Endothelialization of biomaterials enhances biocompatibility, hemocompatibility, and reduces inflammatory responses in blood-contacting materials. Surface topographies, particularly groove-like structures, influence endothelial cell morphology and function. This study investigates the impact of microgroove dimensions on endothelialization in gelatin hydrogel scaffolds, alongside assessing their physical and mechanical properties. Using sequential replications, six microgroove geometries with widths ranging from 2.86 µm to 84.20 µm and depths from 284 nm to 919 nm were fabricated on gelatin hydrogel. Surface characterization of the scaffolds over 5 days using confocal microscopy revealed a shrinkage followed by dimensional stability after 24 h.
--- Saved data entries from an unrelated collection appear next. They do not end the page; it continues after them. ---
Lemma table_starts_S n : 1 ≤ n → table_starts (n + 1) = table_starts n ++ [table_prefix n].
Proof.
  intros Hn. unfold table_starts. replace (N.to_nat (n + 1) - 1)%nat with (S (N.to_nat n - 1)) by lia.
  rewrite seq_S, fmap_app. cbn [fmap list_fmap app]. do 3 f_equal. f_equal. lia.
Qed.

Lemma table_prefix_cmp i j :
  is_u32 i → is_u32 j → bytes_cmp (table_prefix i) (table_prefix j) = (i ?= j).
Proof.
  intros. unfold table_prefix. rewrite bytes_cmp_be_N by by rewrite !length_be_bytes.
  by rewrite !be_N_u32.
Qed.

Lemma table_starts_lt n s : n ≤ u32_max → 1 ≤ n → s ∈ table_starts n → bytes_lt s (table_prefix n).
Proof.
  intros Hn H1. unfold table_starts. rewrite elem_of_cons. intros [->|(i & -> & Hi)%list_elem_of_fmap].
  - done.
  - apply elem_of_seq in Hi. unfold bytes_lt. rewrite table_prefix_cmp by lia. apply N.compare_lt_iff. lia.
Qed.

Lemma tiled_last lo l1 x l2 : tiled lo (l1 ++ x :: l2) → r_end x = [] → l2 = [].
Proof.
  intros [_ Ht]%tiled_app He. destruct l2 as [|y l2]; [done|].
  apply tiled_cons in Ht as (_ & Hlt & _). rewrite He in Hlt. by apply bytes_lt_nil in Hlt.
Qed.

Lemma tiled_end lo l x : tiled lo (l ++ [x]) → r_end x = [].
Proof. by intros [_ [_ ?]]%tiled_app. Qed.

(** The tail of the table is split, and nothing else. *)
Lemma split_tail r n :
  rs_wf (reg_state r) → 1 ≤ n ≤ u32_max → r_start <$> list_regions r = table_starts n → reg_file r = None →
  r_start <$> list_regions (split true (table_prefix n) r).2 = table_starts (n + 1) ∧
  reg_file (split true (table_prefix n) r).2 = None.
Proof.
  intros Hw [H1 Hn] Hs Hf. unfold list_regions in *.
  destruct (split_cases true (table_prefix n) r Hw) as (l1 & t & l2 & E & Hc & Hcase).
  assert (Hlt : ∀ x, x ∈ rs_regions (reg_state r) → bytes_lt (r_start x) (table_prefix n)).
  { intros x Hx. apply table_starts_lt; [done..|]. rewrite <- Hs. by apply list_elem_of_fmap_2. }
  assert (l2 = []) as ->.
  { pose proof (rw_tiled _ Hw) as Ht. destruct (rs_regions (reg_state r)) as [|x l _] eqn:El using rev_ind;
      [by destruct l1|].
    assert (Hx : r_contains x (table_prefix n) = true).
    { apply r_contains_spec. split; [apply bytes_lt_le, Hlt, elem_of_app; right; left|left].
      by eapply tiled_end. }
    assert (x = t) as ->.
    { apply (inj Some). transitivity (route (table_prefix n) r); [symmetry|];
        apply route_iff; try done; rewrite El; split; try done.
      - apply elem_of_app. right. left.
      - rewrite E. apply elem_of_app. right. left. }
    rewrite E in Ht. eapply tiled_last; [exact Ht|]. rewrite <- E in Ht. by eapply tiled_end. }
  destruct Hcase as [[Heq _]|[_ Hsp]].
  { specialize (Hlt t). rewrite E, Heq in Hlt. destruct (bytes_lt_irrefl (table_prefix n)).
    apply Hlt, elem_of_app. right. left. }
  cbn zeta in Hsp. rewrite Hsp. cbn [snd]. unfold persist. cbn [reg_file set_field]. rewrite Hf. cbn.
  split; [|done]. rewrite table_starts_S, <- Hs, E, !fmap_app by done. by rewrite <- app_assoc.
Qed.

Lemma declare_inv name regime f : cat_inv f → cat_inv (declare_table name regime f).
Proof.
  intros Hi. pose proof Hi as Hi'. destruct Hi as [Hw Hfile [H1 Hn] Hs Hids Hnames]. unfold declare_table.
  destruct (_ || _); [done|]. destruct (existsb _ _) eqn:Hex; [done|].
  destruct (N.eqb_spec (f_next_table_id f) u32_max) as [|Hne]; [done|]. cbn zeta.
  destruct (split_tail (f_regions f) (f_next_table_id f) Hw ltac:(done) Hs Hfile) as [Hst Hf'].
  split; cbn; try done.
  - by apply split_wf.
  - lia.
  - replace (N.to_nat (f_next_table_id f + 1)) with (S (N.to_nat (f_next_table_id f))) by lia.
    rewrite seq_S, !fmap_app, Hids. cbn. by rewrite N2Nat.id.
  - rewrite fmap_app. apply NoDup_app. split; [done|]. split; [|apply NoDup_singleton].
    intros x Hx ->%list_elem_of_singleton. cbn in Hx. apply list_elem_of_fmap in Hx as (t & Ht & Hin).
    apply not_true_iff_false in Hex. apply Hex, existsb_exists. exists t. split; [by apply list_elem_of_In|].
    by apply bool_decide_eq_true.
Qed.

(** Operations that leave the tables alone. *)
Definition same_tables (f g : PdFsm) : Prop :=
  f_regions g = f_regions f ∧ f_catalog g = f_catalog f ∧ f_next_table_id g = f_next_table_id f.

Lemma cat_inv_same f g : same_tables f g → cat_inv f → cat_inv g.
Proof. intros (E1 & E2 & E3) [? ? ? ? ? ?]. split; rewrite ?E1, ?E2, ?E3; done. Qed.

Lemma found_same f : same_tables f (found_unfounded_regions f).2.
Proof. unfold found_unfounded_regions. destruct (is_empty _); [done|]. by destruct (fold_left _ _ _). Qed.

Lemma adopt_same n rs f : same_tables f (adopt_grown_voters n rs f).2.
Proof. unfold adopt_grown_voters. by destruct (fold_left _ _ _). Qed.

Lemma same_trans f g h : same_tables f g → same_tables g h → same_tables f h.
Proof. intros (? & ? & ?) (? & ? & ?). unfold same_tables. split_and!; congruence. Qed.

(** A heartbeat, as a sequence of updates. *)
Lemma heartbeat_same n a rs now s f : same_tables f (apply_cmd (Heartbeat n a rs now s) f).
Proof.
  cbn [apply_cmd]. set (f1 := if negb _ then _ else f).
  assert (H1 : same_tables f f1).
  { unfold f1. destruct (negb _); [|done]. by destruct (bt_get _ _). }
  cbn zeta. destruct (adopt_grown_voters n rs f1) as [grown f2] eqn:E2.
  assert (H2 : same_tables f1 f2) by (change f2 with (grown, f2).2; rewrite <- E2; apply adopt_same).
  set (f3 := f2 <| f_members := _ |>). destruct (found_unfounded_regions f3) as [founded f4] eqn:E4.
  assert (H4 : same_tables f3 f4) by (change f4 with (founded, f4).2; rewrite <- E4; apply found_same).
  assert (H3 : same_tables f2 f3) by done.
  pose proof (same_trans _ _ _ (same_trans _ _ _ H1 H2) (same_trans _ _ _ H3 H4)) as H.
  by destruct (_ || _).
Qed.

Lemma apply_inv c f : cat_inv f → cat_inv (apply_cmd c f).
Proof.
  intros Hi. destruct c as [upper|name regime|n a rs now s].
  - by apply (cat_inv_same f).
  - apply (cat_inv_same (declare_table name regime f)); [apply found_same|by apply declare_inv].
  - apply (cat_inv_same f); [apply heartbeat_same|done].
Qed.

Lemma new_inv : cat_inv PdFsm_new.
Proof.
  split; try done.
  - split; [done|apply NoDup_singleton|]. by repeat constructor.
  - apply NoDup_singleton.
Qed.
(* ===== verification/PdReplica.v ===== *)
(** One PD replica ([PdReplica] of [pd/src/replicated.rs]) and the actor that drives it
    ([run_actor] of [pd/src/raft_group.rs]).

    A oneshot channel is a ticket; what is sent on it is a reply of the step.  [None]
    for a whole step means that the process panicked ([RaftNode::compact]'s [expect]). *)

From stdpp Require Import base list numbers strings gmap sorting.
From Stdlib Require Import Strings.Byte Sorting.Sorted.
From S2P Require Import Prelude Cursor RaftMessage RaftStorage RaftNode PdRegion PdCluster PdFsm.

Definition COMPACT_THRESHOLD : N := 64.

Record PdReplica (St : Type) := mkPdReplica {
  p_node : RaftNode St;
  p_fsm : PdFsm;
  p_served : N;
  p_was_leader : bool;
  p_pending_reset : option N;
}.
Arguments mkPdReplica {_}.
Arguments p_node {_} _.
Arguments p_fsm {_} _.
Arguments p_served {_} _.
Arguments p_was_leader {_} _.
Arguments p_pending_reset {_} _.

#[export] Instance eta_pdreplica St : Eta (PdReplica St) := λ r,
  mkPdReplica (p_node r) (p_fsm r) (p_served r) (p_was_leader r) (p_pending_reset r).

Record Ready := mkReady {
  rd_messages : list Message;
  rd_committed : list N;
}.

Section Replica.
Context {St : Type} `{Storage St}.
Implicit Types r : PdReplica St.

Definition recover r : PdReplica St :=
  match st_snapshot (n_storage (p_node r)) with
  | None => r
  | Some snap =>
    let fsm := (restore (sn_data snap) (p_fsm r)).2 in
    r <| p_fsm := fsm |> <| p_served := f_tso_upper fsm |>
  end.

Definition with_storage (id : N) (voters : list N) (storage : St) : PdReplica St :=
  recover (mkPdReplica (RaftNode_new (Config_new id voters) storage) PdFsm_new 0 false None).

Definition p_is_leader r : bool := is_leader (p_node r).

Definition p_tick r : PdReplica St := r <| p_node := tick (p_node r) |>.
Definition p_step (m : Message) r : PdReplica St := r <| p_node := step m (p_node r) |>.

Definition p_propose (cmd : PdCmd) r : (N + ProposeError) * PdReplica St :=
  let '(res, node) := propose (cmd_encode cmd) (p_node r) in (res, r <| p_node := node |>).

(** One committed entry: only normal, non-empty entries are commands. *)
Definition apply_entry (f : PdFsm) (e : Entry) : PdFsm :=
  if negb (is_conf_change e) && negb (is_empty (e_data e)) then fsm_apply (e_data e) f else f.

(** The election part of [ready]. *)
Definition ready_elect r : PdReplica St :=
  let leader_now := is_leader (p_node r) in
  let r := if leader_now && negb (p_was_leader r) then
             let '(res, node) := propose [] (p_node r) in
             r <| p_node := node |> <| p_pending_reset := match res with inl i => Some i | inr _ => None end |>
           else r in
  let r := if negb leader_now then r <| p_pending_reset := None |> else r in
  r <| p_was_leader := leader_now |>.

(** The part that adopts a snapshot and applies what is committed. *)
Definition ready_apply r : list N * PdReplica St :=
  let '(snap, node) := take_snapshot (p_node r) in
  let r := r <| p_node := node |> in
  let r := match snap with
           | Some (_, data) =>
             let fsm := (restore data (p_fsm r)).2 in
             r <| p_fsm := fsm |> <| p_served := N.max (p_served r) (f_tso_upper fsm) |>
           | None => r
           end in
  let '(entries, node) := take_committed (p_node r) in
  let r := r <| p_node := node |> in
  (e_index <$> entries, r <| p_fsm := fold_left apply_entry entries (p_fsm r) |>).

(** The part that jumps the cursor once this term's no-op is applied. *)
Definition ready_reset r : PdReplica St :=
  match p_pending_reset r with
  | Some idx => if idx <=? n_last_applied (p_node r)
                then r <| p_served := f_tso_upper (p_fsm r) |> <| p_pending_reset := None |> else r
  | None => r
  end.

Definition ready_compact r : option (PdReplica St) :=
  if st_first_index (n_storage (p_node r)) + COMPACT_THRESHOLD <=? n_last_applied (p_node r) + 1 then
    node ← compact (n_last_applied (p_node r)) (snapshot (p_fsm r)) (p_node r);
    Some (r <| p_node := node |>)
  else Some r.

Definition ready r : option (Ready * PdReplica St) :=
  let r := ready_elect r in
  let '(committed, r) := ready_apply r in
  let r := ready_reset r in
  r ← ready_compact r;
  let '(messages, node) := take_messages (p_node r) in
  Some (mkReady messages committed, r <| p_node := node |>).

Definition hand_out (count : N) r : option N * PdReplica St :=
  let count := N.max count 1 in
  if is_leader (p_node r) && (p_served r + count <=? f_tso_upper (p_fsm r))
  then (Some (p_served r), r <| p_served := p_served r + count |>)
  else (None, r).

Definition reserve_ts_cmd (count : N) r : PdCmd :=
  let need := p_served r + N.max count 1 in
  ReserveTs (N.max need (f_tso_upper (p_fsm r)) + RESERVE_WINDOW).

(** * The actor *)

Inductive Cmd :=
  | ATick
  | AStep (m : Message)
  | AStepReply (m : Message) (tx : N)
  | AHeartbeat (node_id : N) (address : bytes) (regions : list ReplicaSet) (now : N) (store_id : bytes) (tx : N)
  | AAllocTs (count : N) (tx : N)
  | ADeclareTable (name : bytes) (regime : Regime) (tx : N).

Inductive Reply :=
  | RMessage (m : option Message)
  | RAssigned (a : option (list ReplicaSet))
  | RTimestamps (t : option (N * N))
  | RDeclared (d : option (N * ReplicaSet * N)).

Record Actor := mkActor {
  a_replica : PdReplica St;
  a_pending_hb : btree (N * N);
  a_pending_decl : btree (bytes * N);
  a_pending_ts : btree (N * N);
}.

#[export] Instance eta_actor : Eta Actor := λ a,
  mkActor (a_replica a) (a_pending_hb a) (a_pending_decl a) (a_pending_ts a).

Definition is_response (b : MessageBody) : bool :=
  match b with
  | RequestVoteResp _ | AppendEntriesResp _ _ _ | InstallSnapshotResp _ => true
  | _ => false
  end.

(** The first [match]: the actor, the replies sent at once, and the awaited reply. *)
Definition act_cmd (c : Cmd) (a : Actor) : Actor * list (N * Reply) * option (N * N) :=
  let r := a_replica a in
  match c with
  | ATick => (a <| a_replica := p_tick r |>, [], None)
  | AStep m => (a <| a_replica := p_step m r |>, [], None)
  | AStepReply m tx => (a <| a_replica := p_step m r |>, [], Some (m_from m, tx))
  | AHeartbeat node_id address regions now store_id tx =>
    if negb (p_is_leader r) then (a, [(tx, RAssigned None)], None) else
    match p_propose (Heartbeat node_id address regions now store_id) r with
    | (inl index, r) =>
      (a <| a_replica := r |> <| a_pending_hb := bt_insert index (node_id, tx) (a_pending_hb a) |>, [], None)
    | (inr _, r) => (a <| a_replica := r |>, [(tx, RAssigned None)], None)
    end
  | ADeclareTable name regime tx =>
    if negb (p_is_leader r) then (a, [(tx, RDeclared None)], None) else
    match p_propose (DeclareTable name regime) r with
    | (inl index, r) =>
      (a <| a_replica := r |> <| a_pending_decl := bt_insert index (name, tx) (a_pending_decl a) |>, [], None)
    | (inr _, r) => (a <| a_replica := r |>, [(tx, RDeclared None)], None)
    end
  | AAllocTs count tx =>
    if negb (p_is_leader r) then (a, [(tx, RTimestamps None)], None) else
    match hand_out count r with
    | (Some first, r) => (a <| a_replica := r |>, [(tx, RTimestamps (Some (first, count)))], None)
    | (None, r) =>
      match p_propose (reserve_ts_cmd count r) r with
      | (inl index, r) =>
        (a <| a_replica := r |> <| a_pending_ts := bt_insert index (count, tx) (a_pending_ts a) |>, [], None)
      | (inr _, r) => (a <| a_replica := r |>, [(tx, RTimestamps None)], None)
      end
    end
  end.

(** The outbound messages: the first response to the awaiting peer answers it. *)
Fixpoint route_messages (reply : option (N * N)) (ms : list Message)
    : list (N * Reply) * list Message * option (N * N) :=
  match ms with
  | [] => ([], [], reply)
  | m :: ms =>
    match reply with
    | Some (from, tx) =>
      if (m_to m =? from) && is_response (m_body m) then
        let '(rs, out, reply) := route_messages None ms in ((tx, RMessage (Some m)) :: rs, out, reply)
      else let '(rs, out, reply) := route_messages reply ms in (rs, m :: out, reply)
    | None => let '(rs, out, reply) := route_messages None ms in (rs, m :: out, reply)
    end
  end.

Definition resolve_declared (name : bytes) (f : PdFsm) : option (N * ReplicaSet * N) :=
  id ← table_id name f;
  let start := table_prefix id in
  rs ← List.find (λ rs, bool_decide (r_start (rp_region rs) = start)) (assignment f);
  Some (id, rs, f_version f).

(** One committed index of the resolving loop. *)
Definition resolve_index (acc : Actor * list (N * Reply)) (index : N) : Actor * list (N * Reply) :=
  let '(a, out) := acc in
  let '(a, out) :=
    match bt_get index (a_pending_hb a) with
    | Some (node_id, tx) =>
      (a <| a_pending_hb := bt_remove index (a_pending_hb a) |>,
       out ++ [(tx, RAssigned (Some (assignment_for node_id (p_fsm (a_replica a)))))])
    | None => (a, out)
    end in
  let '(a, out) :=
    match bt_get index (a_pending_decl a) with
    | Some (name, tx) =>
      (a <| a_pending_decl := bt_remove index (a_pending_decl a) |>,
       out ++ [(tx, RDeclared (resolve_declared name (p_fsm (a_replica a))))])
    | None => (a, out)
    end in
  match bt_get index (a_pending_ts a) with
  | Some (count, tx) =>
    let '(first, r) := hand_out count (a_replica a) in
    (a <| a_pending_ts := bt_remove index (a_pending_ts a) |> <| a_replica := r |>,
     out ++ [(tx, RTimestamps ((λ first, (first, count)) <$> first))])
  | None => (a, out)
  end.

(** Parked proposals fail when leadership is lost. *)
Definition fail_parked (a : Actor) : Actor * list (N * Reply) :=
  if negb (p_is_leader (a_replica a)) then
    (mkActor (a_replica a) [] [] [],
     ((λ p, (p.2.2, RAssigned None)) <$> a_pending_hb a)
     ++ ((λ p, (p.2.2, RTimestamps None)) <$> a_pending_ts a)
     ++ ((λ p, (p.2.2, RDeclared None)) <$> a_pending_decl a))
  else (a, []).

(** One turn of the actor: the replies sent and the messages for the sender. *)
Definition actor_turn (c : Cmd) (a : Actor) : option (list (N * Reply) * list Message * Actor) :=
  let '(a, now, reply) := act_cmd c a in
  '(rdy, r) ← ready (a_replica a);
  let a := a <| a_replica := r |> in
  let '(routed, out, reply) := route_messages reply (rd_messages rdy) in
  let unanswered := match reply with Some (_, tx) => [(tx, RMessage None)] | None => [] end in
  let '(a, resolved) := fold_left resolve_index (rd_committed rdy) (a, []) in
  let '(a, failed) := fail_parked a in
  Some (now ++ routed ++ unanswered ++ resolved ++ failed, out, a).
End Replica.
Arguments Actor : clear implicits.
Arguments mkActor {_}.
Tensile testing after conditioning in cell culture environments showed Young's modulus of 327.2-529.5 kPa comparable to natural blood vessels. Cultivation of human endothelial cells demonstrated improved cell orientation and elongation on microstructured surfaces. Notably, two specific microgrooved scaffolds (9.33 µm width, 599 nm depth and 22.27 µm width, 919 nm depth) enhanced cell proliferation, adhesion and accelerated confluent monolayer formation as confirmed through fluorescent staining for cell nuclei, Vinculin, and VE-cadherin expression, respectively. This study identifies optimal microgroove dimensions for surface modification of gelatin hydrogel scaffolds demonstrating how geometric cues can positively impact cell morphology and function. This surface engineering approach has a potential application in in vitro endothelialized models for cardiovascular research as well as in vascular implants for tissue remodeling.